*EXERCISE INSTRUCTIONS*: Repeat only the stretch of lines below that runs from the line with "(** The settings" through the line with "unfold NewService in", unaltered.

** SUPPLIED RECORDS follows **

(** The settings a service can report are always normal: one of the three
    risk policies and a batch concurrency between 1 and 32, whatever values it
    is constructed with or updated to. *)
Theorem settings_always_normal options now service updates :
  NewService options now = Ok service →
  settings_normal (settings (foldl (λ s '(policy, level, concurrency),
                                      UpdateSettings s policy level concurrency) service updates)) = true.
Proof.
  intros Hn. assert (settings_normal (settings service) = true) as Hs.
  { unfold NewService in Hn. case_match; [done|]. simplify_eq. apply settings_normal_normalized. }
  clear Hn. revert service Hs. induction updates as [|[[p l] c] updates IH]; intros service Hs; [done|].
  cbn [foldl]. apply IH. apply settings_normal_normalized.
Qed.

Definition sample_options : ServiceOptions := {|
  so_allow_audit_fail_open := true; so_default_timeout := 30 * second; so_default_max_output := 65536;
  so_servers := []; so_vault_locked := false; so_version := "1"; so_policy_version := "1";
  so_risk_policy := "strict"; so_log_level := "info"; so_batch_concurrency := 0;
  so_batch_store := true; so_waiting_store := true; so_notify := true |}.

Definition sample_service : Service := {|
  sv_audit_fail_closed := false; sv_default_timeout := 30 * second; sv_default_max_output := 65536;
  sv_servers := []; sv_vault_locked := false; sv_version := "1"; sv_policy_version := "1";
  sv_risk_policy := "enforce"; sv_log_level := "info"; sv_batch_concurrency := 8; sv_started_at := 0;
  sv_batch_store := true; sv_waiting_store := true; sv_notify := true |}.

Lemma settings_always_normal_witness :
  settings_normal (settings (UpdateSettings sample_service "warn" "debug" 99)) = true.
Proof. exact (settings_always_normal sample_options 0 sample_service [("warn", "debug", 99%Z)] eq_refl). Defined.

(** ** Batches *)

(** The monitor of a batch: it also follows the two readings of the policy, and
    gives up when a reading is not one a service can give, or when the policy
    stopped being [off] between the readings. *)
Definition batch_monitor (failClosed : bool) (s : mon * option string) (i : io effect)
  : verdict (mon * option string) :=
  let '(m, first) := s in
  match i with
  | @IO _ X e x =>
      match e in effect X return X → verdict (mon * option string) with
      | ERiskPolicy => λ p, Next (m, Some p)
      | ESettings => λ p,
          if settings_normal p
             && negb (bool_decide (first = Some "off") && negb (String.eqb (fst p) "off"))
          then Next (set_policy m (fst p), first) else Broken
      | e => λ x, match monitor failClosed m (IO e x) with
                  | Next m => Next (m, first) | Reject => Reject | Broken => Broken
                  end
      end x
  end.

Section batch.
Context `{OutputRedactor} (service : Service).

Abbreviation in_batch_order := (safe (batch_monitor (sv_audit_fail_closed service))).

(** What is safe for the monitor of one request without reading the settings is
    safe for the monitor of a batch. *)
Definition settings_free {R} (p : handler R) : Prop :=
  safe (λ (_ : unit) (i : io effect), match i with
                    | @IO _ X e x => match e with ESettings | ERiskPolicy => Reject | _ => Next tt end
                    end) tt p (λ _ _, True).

** End of SUPPLIED RECORDS **
** SUPPLIED RECORDS follows **

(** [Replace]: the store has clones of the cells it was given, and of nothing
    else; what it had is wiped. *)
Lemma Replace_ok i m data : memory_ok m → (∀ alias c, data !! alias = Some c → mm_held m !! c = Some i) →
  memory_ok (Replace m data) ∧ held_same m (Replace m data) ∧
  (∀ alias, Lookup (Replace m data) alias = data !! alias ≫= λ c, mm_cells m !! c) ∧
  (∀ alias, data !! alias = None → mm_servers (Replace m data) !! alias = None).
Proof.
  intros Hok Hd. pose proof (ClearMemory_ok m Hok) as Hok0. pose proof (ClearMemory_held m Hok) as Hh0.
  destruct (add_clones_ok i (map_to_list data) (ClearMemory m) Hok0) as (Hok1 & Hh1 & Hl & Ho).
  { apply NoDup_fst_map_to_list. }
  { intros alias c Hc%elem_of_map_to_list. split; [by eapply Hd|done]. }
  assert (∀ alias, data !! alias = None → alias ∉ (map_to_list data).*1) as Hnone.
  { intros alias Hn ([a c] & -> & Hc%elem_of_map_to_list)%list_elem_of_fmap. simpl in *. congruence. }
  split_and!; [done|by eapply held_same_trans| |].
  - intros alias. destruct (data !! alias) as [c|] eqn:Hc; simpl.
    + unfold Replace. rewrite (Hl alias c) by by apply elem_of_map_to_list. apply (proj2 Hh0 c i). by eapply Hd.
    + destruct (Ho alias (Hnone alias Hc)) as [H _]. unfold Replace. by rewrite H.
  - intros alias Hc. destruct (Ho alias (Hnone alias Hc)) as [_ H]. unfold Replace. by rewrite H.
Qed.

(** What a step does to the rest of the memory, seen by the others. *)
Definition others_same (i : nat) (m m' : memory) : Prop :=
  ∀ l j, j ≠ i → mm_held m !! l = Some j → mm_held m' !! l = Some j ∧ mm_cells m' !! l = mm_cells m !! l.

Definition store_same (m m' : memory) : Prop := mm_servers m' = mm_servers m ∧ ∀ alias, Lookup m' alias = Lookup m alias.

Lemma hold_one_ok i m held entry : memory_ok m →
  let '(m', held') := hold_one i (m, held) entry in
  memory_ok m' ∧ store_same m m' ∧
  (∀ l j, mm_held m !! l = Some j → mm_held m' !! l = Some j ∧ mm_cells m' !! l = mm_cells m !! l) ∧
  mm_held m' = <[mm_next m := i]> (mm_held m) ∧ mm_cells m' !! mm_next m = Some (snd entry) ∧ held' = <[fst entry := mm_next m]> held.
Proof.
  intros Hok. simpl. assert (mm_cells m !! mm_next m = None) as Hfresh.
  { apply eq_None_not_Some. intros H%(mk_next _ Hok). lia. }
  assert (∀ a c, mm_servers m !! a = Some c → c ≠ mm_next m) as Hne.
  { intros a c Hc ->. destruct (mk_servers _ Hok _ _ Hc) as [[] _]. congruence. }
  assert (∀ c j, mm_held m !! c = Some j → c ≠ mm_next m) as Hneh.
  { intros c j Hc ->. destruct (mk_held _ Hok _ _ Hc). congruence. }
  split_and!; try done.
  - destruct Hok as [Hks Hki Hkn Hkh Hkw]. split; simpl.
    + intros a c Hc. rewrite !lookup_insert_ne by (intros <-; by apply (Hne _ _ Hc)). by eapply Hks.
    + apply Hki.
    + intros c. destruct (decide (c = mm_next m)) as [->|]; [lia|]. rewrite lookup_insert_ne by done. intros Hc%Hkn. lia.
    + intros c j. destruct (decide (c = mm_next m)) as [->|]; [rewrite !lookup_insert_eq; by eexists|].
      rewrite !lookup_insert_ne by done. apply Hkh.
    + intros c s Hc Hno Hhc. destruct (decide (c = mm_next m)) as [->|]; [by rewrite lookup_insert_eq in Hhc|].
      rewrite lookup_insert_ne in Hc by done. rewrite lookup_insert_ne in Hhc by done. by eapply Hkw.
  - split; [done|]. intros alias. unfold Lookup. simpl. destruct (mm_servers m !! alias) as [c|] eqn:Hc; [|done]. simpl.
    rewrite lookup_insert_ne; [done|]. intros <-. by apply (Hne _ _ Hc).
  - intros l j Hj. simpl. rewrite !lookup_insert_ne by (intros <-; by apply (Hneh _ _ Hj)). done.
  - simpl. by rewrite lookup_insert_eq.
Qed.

** End of SUPPLIED RECORDS **
** SUPPLIED RECORDS follows **

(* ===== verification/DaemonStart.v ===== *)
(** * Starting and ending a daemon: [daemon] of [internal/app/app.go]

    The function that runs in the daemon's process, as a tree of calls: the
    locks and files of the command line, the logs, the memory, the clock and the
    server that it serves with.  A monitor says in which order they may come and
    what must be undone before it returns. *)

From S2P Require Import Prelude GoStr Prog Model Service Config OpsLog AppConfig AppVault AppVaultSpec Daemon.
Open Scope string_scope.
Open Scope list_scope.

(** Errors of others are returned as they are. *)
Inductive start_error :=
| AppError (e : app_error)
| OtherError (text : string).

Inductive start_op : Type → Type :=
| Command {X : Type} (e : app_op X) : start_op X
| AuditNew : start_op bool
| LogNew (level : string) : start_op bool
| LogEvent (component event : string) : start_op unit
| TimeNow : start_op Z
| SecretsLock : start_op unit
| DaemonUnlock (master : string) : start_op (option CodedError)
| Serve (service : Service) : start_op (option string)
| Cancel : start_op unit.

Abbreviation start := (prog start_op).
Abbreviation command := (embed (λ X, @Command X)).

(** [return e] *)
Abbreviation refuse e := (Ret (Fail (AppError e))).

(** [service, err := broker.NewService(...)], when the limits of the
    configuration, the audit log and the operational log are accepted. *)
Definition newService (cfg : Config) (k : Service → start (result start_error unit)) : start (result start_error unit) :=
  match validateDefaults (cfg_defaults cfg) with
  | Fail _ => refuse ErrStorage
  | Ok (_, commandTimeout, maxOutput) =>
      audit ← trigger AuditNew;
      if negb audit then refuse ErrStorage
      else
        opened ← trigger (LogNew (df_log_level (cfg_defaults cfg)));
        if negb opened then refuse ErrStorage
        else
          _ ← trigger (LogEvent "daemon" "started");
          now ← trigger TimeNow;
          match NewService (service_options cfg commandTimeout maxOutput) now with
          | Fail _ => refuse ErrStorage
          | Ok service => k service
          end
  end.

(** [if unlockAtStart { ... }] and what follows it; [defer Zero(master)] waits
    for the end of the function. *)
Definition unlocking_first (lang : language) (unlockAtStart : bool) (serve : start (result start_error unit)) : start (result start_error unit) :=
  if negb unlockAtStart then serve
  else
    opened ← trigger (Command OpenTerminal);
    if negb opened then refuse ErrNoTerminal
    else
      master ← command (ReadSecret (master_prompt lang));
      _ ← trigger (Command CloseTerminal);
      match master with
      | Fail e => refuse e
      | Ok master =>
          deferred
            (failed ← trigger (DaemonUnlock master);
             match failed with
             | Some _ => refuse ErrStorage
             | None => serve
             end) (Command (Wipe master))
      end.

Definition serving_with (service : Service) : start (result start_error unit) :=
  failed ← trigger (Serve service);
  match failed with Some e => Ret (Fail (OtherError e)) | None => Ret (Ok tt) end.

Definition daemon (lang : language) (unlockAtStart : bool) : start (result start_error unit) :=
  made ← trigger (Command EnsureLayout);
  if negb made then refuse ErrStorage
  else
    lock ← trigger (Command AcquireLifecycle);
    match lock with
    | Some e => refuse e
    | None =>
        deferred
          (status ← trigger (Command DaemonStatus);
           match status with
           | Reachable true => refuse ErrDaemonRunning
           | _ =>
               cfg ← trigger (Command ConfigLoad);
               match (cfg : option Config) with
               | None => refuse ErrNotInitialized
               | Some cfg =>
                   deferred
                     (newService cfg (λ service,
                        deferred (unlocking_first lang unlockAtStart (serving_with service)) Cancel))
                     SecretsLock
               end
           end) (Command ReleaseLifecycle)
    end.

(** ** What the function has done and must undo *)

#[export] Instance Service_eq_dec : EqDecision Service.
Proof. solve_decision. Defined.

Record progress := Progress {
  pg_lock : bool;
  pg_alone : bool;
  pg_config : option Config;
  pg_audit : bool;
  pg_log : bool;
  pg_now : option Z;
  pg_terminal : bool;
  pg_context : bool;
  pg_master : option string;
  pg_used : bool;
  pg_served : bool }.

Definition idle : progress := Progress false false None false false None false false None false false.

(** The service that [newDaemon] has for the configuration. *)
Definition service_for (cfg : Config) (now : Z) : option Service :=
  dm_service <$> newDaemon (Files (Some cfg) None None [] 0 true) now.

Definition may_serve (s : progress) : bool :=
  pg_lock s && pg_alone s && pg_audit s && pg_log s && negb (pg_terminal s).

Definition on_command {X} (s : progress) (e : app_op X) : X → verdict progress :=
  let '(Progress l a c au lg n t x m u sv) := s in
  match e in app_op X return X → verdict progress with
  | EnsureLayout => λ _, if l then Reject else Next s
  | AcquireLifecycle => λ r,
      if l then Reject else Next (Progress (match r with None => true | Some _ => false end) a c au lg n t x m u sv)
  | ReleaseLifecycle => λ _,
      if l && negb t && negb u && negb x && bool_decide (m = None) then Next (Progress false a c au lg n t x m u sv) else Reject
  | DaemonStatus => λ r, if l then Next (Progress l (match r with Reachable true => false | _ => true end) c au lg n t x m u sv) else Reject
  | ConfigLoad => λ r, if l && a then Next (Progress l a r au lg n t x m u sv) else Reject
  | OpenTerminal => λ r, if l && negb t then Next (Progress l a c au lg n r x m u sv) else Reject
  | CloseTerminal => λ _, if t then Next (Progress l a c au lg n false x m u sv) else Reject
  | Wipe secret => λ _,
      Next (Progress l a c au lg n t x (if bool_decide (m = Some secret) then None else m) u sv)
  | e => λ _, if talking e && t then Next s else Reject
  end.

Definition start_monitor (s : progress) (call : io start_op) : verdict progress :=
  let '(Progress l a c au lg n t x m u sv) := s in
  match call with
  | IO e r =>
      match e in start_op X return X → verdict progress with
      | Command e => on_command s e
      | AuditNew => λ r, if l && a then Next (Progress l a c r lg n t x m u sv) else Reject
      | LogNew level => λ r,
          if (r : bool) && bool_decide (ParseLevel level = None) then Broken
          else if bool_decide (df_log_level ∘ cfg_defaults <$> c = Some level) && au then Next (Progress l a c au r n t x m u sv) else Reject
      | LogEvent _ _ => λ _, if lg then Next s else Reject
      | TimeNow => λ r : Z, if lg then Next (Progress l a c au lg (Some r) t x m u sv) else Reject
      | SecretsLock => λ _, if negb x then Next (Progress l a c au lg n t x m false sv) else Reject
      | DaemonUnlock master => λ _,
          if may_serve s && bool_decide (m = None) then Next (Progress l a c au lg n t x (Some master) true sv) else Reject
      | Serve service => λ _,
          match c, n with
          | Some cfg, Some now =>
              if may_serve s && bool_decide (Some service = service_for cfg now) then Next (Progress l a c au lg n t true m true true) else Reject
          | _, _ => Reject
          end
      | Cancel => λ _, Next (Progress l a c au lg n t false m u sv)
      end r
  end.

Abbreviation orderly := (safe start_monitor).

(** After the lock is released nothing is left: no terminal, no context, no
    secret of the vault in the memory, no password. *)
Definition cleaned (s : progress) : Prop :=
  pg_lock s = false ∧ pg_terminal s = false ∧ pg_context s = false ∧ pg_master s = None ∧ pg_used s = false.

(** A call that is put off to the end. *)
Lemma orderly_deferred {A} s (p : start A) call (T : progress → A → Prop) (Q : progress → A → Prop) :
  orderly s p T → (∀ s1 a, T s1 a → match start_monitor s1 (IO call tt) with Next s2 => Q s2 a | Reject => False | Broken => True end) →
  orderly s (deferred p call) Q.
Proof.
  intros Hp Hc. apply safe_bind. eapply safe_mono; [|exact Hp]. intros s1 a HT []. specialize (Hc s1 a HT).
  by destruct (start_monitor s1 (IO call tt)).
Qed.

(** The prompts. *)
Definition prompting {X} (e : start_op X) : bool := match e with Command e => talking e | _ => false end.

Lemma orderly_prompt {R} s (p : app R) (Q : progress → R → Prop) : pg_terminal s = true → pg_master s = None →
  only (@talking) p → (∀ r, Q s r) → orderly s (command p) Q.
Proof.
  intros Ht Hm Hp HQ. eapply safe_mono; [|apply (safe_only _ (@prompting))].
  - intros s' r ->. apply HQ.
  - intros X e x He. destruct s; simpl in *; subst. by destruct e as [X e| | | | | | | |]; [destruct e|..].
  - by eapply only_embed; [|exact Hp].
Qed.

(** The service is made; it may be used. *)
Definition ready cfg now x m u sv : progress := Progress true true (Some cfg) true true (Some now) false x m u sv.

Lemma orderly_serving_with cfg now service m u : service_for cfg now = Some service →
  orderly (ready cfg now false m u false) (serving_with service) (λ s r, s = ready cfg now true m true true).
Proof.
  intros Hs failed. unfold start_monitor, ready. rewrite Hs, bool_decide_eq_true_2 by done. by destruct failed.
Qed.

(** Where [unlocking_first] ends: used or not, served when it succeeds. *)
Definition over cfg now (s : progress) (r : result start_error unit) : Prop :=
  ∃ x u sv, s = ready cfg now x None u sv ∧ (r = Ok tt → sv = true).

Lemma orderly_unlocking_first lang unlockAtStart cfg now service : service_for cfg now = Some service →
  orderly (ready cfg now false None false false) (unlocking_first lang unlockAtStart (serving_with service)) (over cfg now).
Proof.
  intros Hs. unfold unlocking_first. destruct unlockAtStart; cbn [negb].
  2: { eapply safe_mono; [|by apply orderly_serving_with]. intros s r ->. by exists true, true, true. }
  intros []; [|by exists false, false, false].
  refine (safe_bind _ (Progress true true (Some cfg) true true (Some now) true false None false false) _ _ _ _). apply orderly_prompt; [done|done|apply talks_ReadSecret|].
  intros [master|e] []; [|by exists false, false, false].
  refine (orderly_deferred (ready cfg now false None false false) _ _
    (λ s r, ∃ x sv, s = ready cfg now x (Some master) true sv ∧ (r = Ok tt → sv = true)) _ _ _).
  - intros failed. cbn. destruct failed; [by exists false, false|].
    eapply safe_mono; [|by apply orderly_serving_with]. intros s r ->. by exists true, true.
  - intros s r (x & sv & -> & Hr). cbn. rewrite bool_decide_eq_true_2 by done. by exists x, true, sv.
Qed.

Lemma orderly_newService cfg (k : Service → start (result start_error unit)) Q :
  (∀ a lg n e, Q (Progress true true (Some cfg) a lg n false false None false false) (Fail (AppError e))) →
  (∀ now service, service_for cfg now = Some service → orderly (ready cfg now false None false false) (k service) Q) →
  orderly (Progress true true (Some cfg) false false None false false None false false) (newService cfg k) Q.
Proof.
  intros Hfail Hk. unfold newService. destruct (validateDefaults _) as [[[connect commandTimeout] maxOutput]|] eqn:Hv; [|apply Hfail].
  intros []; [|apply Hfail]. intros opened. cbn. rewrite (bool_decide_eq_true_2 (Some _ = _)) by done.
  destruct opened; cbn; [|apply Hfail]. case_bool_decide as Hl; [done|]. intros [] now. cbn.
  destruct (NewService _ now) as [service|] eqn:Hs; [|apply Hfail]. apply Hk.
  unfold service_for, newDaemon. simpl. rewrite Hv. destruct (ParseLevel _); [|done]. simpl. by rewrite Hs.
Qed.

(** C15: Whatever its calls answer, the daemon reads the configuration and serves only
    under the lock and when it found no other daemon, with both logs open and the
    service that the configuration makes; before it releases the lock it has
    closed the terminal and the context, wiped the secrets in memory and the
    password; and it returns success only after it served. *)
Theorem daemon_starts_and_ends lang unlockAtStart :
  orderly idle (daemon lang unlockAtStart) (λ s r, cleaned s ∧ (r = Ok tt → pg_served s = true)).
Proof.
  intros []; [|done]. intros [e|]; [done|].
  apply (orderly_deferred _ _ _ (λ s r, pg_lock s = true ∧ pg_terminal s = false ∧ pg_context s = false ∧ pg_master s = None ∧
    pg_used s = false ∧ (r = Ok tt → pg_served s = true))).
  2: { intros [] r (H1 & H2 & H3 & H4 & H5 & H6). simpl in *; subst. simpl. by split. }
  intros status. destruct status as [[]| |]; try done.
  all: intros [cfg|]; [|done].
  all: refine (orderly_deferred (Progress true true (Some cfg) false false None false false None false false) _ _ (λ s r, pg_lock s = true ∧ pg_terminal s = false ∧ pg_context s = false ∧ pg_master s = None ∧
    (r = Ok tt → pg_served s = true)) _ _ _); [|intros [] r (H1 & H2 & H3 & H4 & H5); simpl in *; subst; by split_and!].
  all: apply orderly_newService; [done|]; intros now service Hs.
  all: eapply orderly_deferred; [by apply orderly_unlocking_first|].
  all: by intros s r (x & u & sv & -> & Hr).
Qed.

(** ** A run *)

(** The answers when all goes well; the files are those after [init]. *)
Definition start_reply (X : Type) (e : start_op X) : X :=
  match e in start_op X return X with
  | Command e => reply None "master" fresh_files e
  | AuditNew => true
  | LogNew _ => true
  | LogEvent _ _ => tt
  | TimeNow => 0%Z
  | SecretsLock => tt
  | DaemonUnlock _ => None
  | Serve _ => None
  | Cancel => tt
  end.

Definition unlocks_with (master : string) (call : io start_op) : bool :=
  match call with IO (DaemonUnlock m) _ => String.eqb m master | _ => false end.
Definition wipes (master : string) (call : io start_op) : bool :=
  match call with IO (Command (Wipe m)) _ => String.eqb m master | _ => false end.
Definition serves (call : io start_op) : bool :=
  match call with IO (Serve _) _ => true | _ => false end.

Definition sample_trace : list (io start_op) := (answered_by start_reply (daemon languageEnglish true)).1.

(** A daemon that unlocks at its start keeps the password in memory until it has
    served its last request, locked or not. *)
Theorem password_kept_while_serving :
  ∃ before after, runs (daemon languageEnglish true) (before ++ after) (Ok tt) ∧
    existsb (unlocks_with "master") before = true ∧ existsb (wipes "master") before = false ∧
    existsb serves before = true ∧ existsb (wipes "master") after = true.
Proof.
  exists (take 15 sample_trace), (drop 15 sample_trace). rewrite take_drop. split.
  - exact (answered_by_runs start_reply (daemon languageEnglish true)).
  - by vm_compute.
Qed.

** End of SUPPLIED RECORDS **

*SOLUTION*:
(** The settings a service can report are always normal: one of the three
    risk policies and a batch concurrency between 1 and 32, whatever values it
    is constructed with or updated to. *)
Theorem settings_always_normal options now service updates :
  NewService options now = Ok service →
  settings_normal (settings (foldl (λ s '(policy, level, concurrency),
                                      UpdateSettings s policy level concurrency) service updates)) = true.
Proof.
  intros Hn. assert (settings_normal (settings service) = true) as Hs.
  { unfold NewService in Hn. case_match; [done|]. simplify_eq. apply settings_normal_normalized. }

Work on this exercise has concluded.